THOMPSON, J., delivered the opinion of the court.

This is an action of ejectment. It is the same case which was before this court and reported in 6 Mo. App. 323, and which was before the supreme court and reported in 74 Mo. 63. It was held by the supreme court that the plaintiff was not estopped from recovering the land in controversy by his conduct in relation thereto. In the opinion of this court by LEWIS, P. J., and also in the opinion of the supreme court by Henry, J., the facts of the case and the real controversy between the parties were stated, from which it appears that the only controversy related to the boundary between the plaintiff's lot and the defendant's lot, the plaintiff claiming that the defendant had built his house and fence so as to overlap the boundary line and encroach upon the plaintiff's lot to the extent of from four to four and one-half inches. The petition, as it stood at the time of the former trial and also at the time of the trial from which this appeal is taken, describes the land as follows: “Being a strip of ground on the east side of lot number five (5), in block number nine (9), in city block number nine hundred and fifty (950), of William C. Carr's addition to said city of St. Louis, Missouri, of the width or front on Carr Street of four and one-fourth inches (4 1/4) by a depth of one hundred and fifty-three feet and nine inches to an alley; commencing at the southeast corner of said lot number five (5), thence running east four and one-fourth inches along the northern line of Carr Street in said city; thence running northwardly 153 4/12 feet to a point in the southern line of the alley north of said lot five (5), four inches west of the northeast corner of said lot number five (5); thence east four inches along the southern line of said alley to the northeast corner of said lot number five (5); thence south along the eastern line of said lot number five (5) one hundred and fifty-three and 9/12 feet to the place of beginning.” Tracing these calls on paper, it is seen that the land which the petition calls for is in the shape of two long triangles touching each other at a common point, so as to form, not one strip of ground, but two triangular pieces lying (so to speak) between the arms of a narrow and elongated letter X. This will appear from the following diagram, of which the dotted line is the eastern boundary of the plaintiff's lot, as claimed by him:

TABULAR OR GRAPHIC MATERIAL SET AT THIS POINT IS NOT DISPLAYABLE

The answer was a general denial and a plea of the statute of limitations. It was filed on the 26th of April, 1877. There was a reply filed on the same day. On the issues thus made up the cause again went to trial on the 9th of April, 1884, before a jury. The plaintiff offered in evidence a stipulation of the parties to the effect that the parties derived their proper title by mesne conveyances from Wm.
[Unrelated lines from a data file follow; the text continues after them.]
(** ** smux settings ([buildSmuxConfig] of [server.go]) *)

(** The fields of [smux.Config]; the library's defaults are a parameter. *)
Record SmuxSettings := mkSmuxSettings {
  sm_Version : Z;
  sm_KeepAliveInterval : Z;
  sm_KeepAliveTimeout : Z;
  sm_MaxFrameSize : Z;
  sm_MaxReceiveBuffer : Z;
  sm_MaxStreamBuffer : Z
}.
#[export] Instance eta_SmuxSettings : Eta SmuxSettings := fun r =>
  mkSmuxSettings r.(sm_Version) r.(sm_KeepAliveInterval) r.(sm_KeepAliveTimeout)
    r.(sm_MaxFrameSize) r.(sm_MaxReceiveBuffer) r.(sm_MaxStreamBuffer).

(** [buildSmuxConfig(cfg)] *)
Definition buildSmuxConfig (DefaultConfig : SmuxSettings) (cfg : Config) : SmuxSettings :=
  let s := cfg.(cfg_Smux) in
  let sc := DefaultConfig <| sm_Version := s.(Smux_Version) |>
                          <| sm_Version ::= fun v => if v <? 1 then 2 else v |>
                          <| sm_KeepAliveInterval := wrap64 (s.(Smux_KeepAlive) * Second) |>
                          <| sm_KeepAliveInterval ::= pos_or (10 * Second) |> in
  sc <| sm_KeepAliveTimeout := wrap64 (sc.(sm_KeepAliveInterval) * 6) |>
     <| sm_KeepAliveTimeout ::= at_least (30 * Second) |>
     <| sm_MaxReceiveBuffer ::= fun v => if 0 <? s.(Smux_MaxRecv) then s.(Smux_MaxRecv) else v |>
     <| sm_MaxStreamBuffer ::= fun v => if 0 <? s.(Smux_MaxStream) then s.(Smux_MaxStream) else v |>
     <| sm_MaxFrameSize ::= fun v => if 0 <? s.(Smux_FrameSize) then s.(Smux_FrameSize) else v |>.

(** ** Lemmas: conditional assignments *)

Lemma at_least_pos (lo v : Z) : 0 < lo -> 0 < at_least lo v.
Proof. unfold at_least. case_bool; lia. Qed.
Lemma at_least_ge (lo v : Z) : lo <= at_least lo v.
Proof. unfold at_least. case_bool; lia. Qed.
Lemma at_least_idemp (lo v : Z) : at_least lo (at_least lo v) = at_least lo v.
Proof. unfold at_least. repeat case_bool; lia. Qed.
Lemma at_most_pos (hi v : Z) : 0 < hi -> 0 < v -> 0 < at_most hi v.
Proof. unfold at_most. case_bool; lia. Qed.
Lemma at_most_le (hi v : Z) : at_most hi v <= hi.
Proof. unfold at_most. case_bool; lia. Qed.
Lemma at_most_idemp (hi v : Z) : at_most hi (at_most hi v) = at_most hi v.
Proof. unfold at_most. repeat case_bool; lia. Qed.
Lemma within_pos (hi v : Z) : 0 < hi -> 0 < within hi v.
Proof. unfold within. intros. repeat case_bool; cbn; lia. Qed.
Lemma within_le (hi v : Z) : within hi v <= hi.
Proof. unfold within. repeat case_bool; cbn; lia. Qed.
Lemma within_idemp (hi v : Z) : within hi (within hi v) = within hi v.
Proof.
  unfold within. destruct (Z.leb_spec v 0), (Z.ltb_spec hi v); cbn; repeat case_bool; cbn; lia.
Qed.
Lemma pos_or_same (d v : Z) : pos_or d (pos_or d v) = pos_or d v.
Proof. unfold pos_or. repeat case_bool; lia. Qed.

#[export] Hint Resolve at_least_pos at_least_ge at_most_pos at_most_le within_pos within_le
  : go.

(** Positivity of a nest of conditional assignments. *)
Ltac positive :=
  repeat first [ apply pos_or_pos | apply within_pos | apply at_least_pos
               | apply at_most_pos | apply str_or_ne ]; first [lia|done].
C. Carr, and his grantees; the defendant Dooley to lot four, and the plaintiff Acton to lot five, of block nine (now city block 950) of Wm. C. Carr's addition to the city of St. Louis, according to the plat thereof now of record in the office of the recorder of St. Louis County, to which plat reference is made. This stipulation, not to restrict or limit the range of evidence of either party. He also offered evidence tending to show that the true boundary line between lots four and five of block nine of Carr's * * * addition to the city of St. Louis, was four and one-fourth inches east of the ground occupied by defendant at the front of said lot, and four inches east of the ground occupied by defendant at the rear of said lot, and tending to prove plaintiff's right to possession of the land as described in the petition, as amended and now on file. The defendant, to sustain the issue on his part, offered evidence tending to show that the boundary line between said lots corresponded with the eastern line of the ground actually occupied by the defendant. This was all the evidence.

The court, at the instance of the plaintiff, gave the jury the following instructions: “If the jury believe from the evidence that the strip of ground in controversy belongs to and is a part of lot No. 5, in block No. 9, of William C. Carr's third addition to the city of St. Louis, and that the defendant entered into and upon said land at or prior to September 28, 1875, and held possession of the same against plaintiff on said last named date, then the jury will find for the plaintiff. If the jury find for the plaintiff, they will state in their verdict the amount of the land sued for herein for which they so find in his favor, and they will then assess the plaintiff's damages at one cent and the monthly rents and profits of said premises at the sum of one cent.” To the giving of which instruction the defendant excepted.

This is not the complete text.